Available data Start Marker
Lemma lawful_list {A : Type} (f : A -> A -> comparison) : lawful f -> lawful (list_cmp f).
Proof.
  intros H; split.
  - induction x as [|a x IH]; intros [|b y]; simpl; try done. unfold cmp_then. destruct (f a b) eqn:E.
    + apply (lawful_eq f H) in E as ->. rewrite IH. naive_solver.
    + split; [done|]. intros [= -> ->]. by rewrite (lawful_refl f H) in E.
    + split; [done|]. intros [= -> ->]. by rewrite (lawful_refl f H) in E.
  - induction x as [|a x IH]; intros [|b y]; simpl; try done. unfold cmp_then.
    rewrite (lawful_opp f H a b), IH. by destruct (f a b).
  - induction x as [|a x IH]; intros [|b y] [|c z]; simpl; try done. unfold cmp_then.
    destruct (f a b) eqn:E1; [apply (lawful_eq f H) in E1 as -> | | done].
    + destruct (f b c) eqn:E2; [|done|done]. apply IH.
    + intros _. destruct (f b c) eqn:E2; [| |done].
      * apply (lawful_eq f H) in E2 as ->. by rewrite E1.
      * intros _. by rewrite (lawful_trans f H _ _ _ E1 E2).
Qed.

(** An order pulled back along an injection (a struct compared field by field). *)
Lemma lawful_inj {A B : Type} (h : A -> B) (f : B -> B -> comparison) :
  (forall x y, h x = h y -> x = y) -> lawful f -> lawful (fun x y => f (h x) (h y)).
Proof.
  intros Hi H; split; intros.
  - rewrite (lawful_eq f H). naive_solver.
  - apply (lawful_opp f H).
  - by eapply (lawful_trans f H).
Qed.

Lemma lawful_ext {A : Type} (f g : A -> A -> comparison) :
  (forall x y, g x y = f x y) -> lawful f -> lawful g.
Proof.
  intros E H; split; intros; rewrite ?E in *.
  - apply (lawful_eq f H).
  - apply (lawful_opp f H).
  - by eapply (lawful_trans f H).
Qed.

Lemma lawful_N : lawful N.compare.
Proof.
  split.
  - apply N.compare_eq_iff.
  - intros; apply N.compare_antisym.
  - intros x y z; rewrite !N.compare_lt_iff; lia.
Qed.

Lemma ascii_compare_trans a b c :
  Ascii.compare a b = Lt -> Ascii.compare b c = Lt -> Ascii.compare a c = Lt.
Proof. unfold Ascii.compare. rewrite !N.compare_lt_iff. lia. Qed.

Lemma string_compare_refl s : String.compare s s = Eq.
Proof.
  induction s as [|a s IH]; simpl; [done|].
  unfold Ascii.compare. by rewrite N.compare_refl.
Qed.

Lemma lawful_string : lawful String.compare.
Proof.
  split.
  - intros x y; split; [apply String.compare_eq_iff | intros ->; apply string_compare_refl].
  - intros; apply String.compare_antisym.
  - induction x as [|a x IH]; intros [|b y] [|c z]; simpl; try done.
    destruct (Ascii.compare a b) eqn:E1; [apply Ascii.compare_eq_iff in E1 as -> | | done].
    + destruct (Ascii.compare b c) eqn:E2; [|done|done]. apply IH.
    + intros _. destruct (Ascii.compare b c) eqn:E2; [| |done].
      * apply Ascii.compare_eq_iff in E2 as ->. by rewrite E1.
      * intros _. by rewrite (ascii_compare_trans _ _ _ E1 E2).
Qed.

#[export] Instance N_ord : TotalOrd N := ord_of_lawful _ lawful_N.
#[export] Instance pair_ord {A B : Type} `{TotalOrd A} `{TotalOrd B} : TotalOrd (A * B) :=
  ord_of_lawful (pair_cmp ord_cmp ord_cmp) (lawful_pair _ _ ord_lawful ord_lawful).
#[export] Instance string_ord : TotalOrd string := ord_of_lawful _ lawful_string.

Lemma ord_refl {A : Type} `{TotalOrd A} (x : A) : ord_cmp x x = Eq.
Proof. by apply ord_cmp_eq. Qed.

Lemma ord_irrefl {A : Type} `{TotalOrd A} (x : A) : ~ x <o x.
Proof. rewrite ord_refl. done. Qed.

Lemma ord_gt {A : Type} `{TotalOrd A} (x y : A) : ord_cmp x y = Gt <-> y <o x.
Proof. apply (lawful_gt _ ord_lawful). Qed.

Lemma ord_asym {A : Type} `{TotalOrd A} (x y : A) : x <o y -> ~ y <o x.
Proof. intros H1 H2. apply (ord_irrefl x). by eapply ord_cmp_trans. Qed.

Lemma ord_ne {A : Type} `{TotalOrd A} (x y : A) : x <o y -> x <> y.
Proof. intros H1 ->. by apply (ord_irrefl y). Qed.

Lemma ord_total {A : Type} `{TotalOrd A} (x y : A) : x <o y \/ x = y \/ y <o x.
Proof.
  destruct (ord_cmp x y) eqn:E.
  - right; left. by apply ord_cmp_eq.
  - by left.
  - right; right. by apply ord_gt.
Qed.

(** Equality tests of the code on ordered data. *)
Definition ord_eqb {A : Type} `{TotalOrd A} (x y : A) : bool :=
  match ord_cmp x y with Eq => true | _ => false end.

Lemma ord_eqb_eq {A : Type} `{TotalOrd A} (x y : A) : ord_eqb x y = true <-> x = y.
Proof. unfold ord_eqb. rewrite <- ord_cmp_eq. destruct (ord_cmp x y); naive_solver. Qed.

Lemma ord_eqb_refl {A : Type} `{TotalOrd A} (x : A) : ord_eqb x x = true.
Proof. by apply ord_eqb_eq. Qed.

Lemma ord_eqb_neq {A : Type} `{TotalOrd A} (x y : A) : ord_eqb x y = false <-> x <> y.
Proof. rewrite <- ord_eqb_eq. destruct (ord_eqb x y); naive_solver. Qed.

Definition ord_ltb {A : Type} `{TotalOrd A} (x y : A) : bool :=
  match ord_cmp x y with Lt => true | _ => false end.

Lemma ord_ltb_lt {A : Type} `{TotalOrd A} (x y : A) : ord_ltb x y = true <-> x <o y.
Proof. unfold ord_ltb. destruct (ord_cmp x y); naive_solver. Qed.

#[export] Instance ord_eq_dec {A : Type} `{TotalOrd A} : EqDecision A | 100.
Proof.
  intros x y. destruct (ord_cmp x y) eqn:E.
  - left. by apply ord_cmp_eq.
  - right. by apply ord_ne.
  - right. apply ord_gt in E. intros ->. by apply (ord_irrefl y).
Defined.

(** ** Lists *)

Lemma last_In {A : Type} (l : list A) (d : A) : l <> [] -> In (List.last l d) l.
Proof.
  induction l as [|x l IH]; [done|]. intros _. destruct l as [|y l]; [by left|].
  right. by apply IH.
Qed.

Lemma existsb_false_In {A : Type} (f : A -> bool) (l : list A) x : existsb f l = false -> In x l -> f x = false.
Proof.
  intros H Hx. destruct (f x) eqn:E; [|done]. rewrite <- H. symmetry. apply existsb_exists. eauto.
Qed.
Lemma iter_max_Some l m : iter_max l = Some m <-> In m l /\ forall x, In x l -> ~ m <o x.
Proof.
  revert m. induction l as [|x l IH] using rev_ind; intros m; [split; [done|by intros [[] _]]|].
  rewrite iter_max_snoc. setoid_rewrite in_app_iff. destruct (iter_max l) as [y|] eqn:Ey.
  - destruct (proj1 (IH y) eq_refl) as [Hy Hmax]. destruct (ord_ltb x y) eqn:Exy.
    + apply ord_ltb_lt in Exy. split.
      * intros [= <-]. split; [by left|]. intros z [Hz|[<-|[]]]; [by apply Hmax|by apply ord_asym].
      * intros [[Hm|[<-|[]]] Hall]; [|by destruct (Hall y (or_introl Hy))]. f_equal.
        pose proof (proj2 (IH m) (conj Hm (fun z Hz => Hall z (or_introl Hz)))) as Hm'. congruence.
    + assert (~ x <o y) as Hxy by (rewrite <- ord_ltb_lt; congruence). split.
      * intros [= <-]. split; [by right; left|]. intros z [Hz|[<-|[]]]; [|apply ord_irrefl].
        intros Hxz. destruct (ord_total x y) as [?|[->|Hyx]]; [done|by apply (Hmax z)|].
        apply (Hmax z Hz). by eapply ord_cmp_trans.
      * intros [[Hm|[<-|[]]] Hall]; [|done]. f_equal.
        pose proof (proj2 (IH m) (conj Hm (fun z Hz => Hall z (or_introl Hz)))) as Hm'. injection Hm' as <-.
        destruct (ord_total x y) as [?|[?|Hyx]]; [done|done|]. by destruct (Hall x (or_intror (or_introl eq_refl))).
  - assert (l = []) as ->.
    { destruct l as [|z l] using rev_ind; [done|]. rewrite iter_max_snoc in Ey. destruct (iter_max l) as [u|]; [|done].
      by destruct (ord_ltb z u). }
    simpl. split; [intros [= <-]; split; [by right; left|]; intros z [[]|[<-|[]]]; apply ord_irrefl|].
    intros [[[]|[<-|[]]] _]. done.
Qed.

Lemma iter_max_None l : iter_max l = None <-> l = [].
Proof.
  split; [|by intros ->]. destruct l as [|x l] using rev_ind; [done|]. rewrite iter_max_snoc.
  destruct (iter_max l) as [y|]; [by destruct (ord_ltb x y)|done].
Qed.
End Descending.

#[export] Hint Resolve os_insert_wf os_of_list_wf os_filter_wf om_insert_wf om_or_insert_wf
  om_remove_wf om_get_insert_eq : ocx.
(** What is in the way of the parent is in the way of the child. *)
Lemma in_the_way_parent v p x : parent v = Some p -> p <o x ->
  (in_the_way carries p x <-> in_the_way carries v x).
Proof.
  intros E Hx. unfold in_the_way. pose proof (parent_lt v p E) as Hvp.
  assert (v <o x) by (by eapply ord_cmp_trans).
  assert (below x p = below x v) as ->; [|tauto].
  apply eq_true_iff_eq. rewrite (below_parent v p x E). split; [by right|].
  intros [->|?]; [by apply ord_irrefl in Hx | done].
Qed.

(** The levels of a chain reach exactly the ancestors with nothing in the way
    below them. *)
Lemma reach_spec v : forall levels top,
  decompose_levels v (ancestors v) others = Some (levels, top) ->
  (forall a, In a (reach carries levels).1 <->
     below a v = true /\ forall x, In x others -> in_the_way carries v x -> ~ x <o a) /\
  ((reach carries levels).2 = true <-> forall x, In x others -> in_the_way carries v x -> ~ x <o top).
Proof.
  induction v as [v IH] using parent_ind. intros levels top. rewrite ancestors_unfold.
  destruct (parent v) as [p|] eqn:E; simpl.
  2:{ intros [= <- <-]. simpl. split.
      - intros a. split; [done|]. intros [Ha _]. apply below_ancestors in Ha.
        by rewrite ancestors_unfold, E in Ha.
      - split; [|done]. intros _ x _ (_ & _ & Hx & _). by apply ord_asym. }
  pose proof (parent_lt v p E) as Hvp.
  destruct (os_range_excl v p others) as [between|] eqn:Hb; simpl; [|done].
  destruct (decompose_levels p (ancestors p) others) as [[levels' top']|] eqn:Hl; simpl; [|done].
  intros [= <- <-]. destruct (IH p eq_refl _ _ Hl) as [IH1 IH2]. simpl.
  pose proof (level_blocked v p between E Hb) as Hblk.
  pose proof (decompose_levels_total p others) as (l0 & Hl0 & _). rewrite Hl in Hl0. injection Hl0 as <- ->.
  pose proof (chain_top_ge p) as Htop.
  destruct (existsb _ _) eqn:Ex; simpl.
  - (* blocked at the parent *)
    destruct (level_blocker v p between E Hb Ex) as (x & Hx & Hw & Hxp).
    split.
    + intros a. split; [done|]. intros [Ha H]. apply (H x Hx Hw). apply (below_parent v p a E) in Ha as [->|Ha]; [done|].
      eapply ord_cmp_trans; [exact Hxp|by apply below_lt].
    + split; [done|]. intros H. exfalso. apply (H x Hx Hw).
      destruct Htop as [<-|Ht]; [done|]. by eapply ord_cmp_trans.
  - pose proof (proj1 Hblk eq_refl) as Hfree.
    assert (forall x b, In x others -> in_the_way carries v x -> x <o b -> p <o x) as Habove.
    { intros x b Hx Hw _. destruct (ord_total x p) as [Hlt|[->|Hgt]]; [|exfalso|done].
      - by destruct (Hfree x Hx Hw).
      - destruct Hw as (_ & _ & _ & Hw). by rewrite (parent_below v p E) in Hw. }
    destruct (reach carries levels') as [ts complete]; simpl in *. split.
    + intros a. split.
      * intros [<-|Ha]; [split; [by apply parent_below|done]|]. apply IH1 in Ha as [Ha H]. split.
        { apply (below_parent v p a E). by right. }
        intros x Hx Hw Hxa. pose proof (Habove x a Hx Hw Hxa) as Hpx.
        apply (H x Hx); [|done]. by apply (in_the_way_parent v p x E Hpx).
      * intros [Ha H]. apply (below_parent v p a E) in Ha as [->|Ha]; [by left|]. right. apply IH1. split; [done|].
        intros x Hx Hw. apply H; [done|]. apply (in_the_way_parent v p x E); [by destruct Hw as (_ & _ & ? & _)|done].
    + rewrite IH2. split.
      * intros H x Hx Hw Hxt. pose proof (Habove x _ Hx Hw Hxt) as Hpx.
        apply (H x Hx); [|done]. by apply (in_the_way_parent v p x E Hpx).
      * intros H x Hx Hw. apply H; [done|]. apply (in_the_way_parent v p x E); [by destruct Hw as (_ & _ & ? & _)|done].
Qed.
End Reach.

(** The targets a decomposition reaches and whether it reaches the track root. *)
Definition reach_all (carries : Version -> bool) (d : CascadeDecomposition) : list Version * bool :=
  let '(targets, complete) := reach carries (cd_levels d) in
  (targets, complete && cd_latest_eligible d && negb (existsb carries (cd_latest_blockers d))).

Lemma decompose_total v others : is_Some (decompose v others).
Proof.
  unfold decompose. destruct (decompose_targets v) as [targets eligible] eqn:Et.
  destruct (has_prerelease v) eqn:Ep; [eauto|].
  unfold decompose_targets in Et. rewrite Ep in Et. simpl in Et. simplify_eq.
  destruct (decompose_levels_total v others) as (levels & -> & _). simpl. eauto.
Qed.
Available data End Marker
◆ **Your goal**
Begin at the line above that has "- right. by apply ord_ne." and stop after the line that has "revert m. induction", copying each line exactly and adding nothing else.

◆ **Output for this task**
  - right. by apply ord_ne.
  - right. apply ord_gt in E. intros ->. by apply (ord_irrefl y).
Defined.

(** ** Lists *)

Lemma last_In {A : Type} (l : list A) (d : A) : l <> [] -> In (List.last l d) l.
Proof.
  induction l as [|x l IH]; [done|]. intros _. destruct l as [|y l]; [by left|].
  right. by apply IH.
Qed.

Lemma existsb_false_In {A : Type} (f : A -> bool) (l : list A) x : existsb f l = false -> In x l -> f x = false.
Proof.
  intros H Hx. destruct (f x) eqn:E; [|done]. rewrite <- H. symmetry. apply existsb_exists. eauto.
Qed.
Lemma iter_max_Some l m : iter_max l = Some m <-> In m l /\ forall x, In x l -> ~ m <o x.
Proof.
  revert m. induction l as [|x l IH] using rev_ind; intros m; [split; [done|by intros [[] _]]|].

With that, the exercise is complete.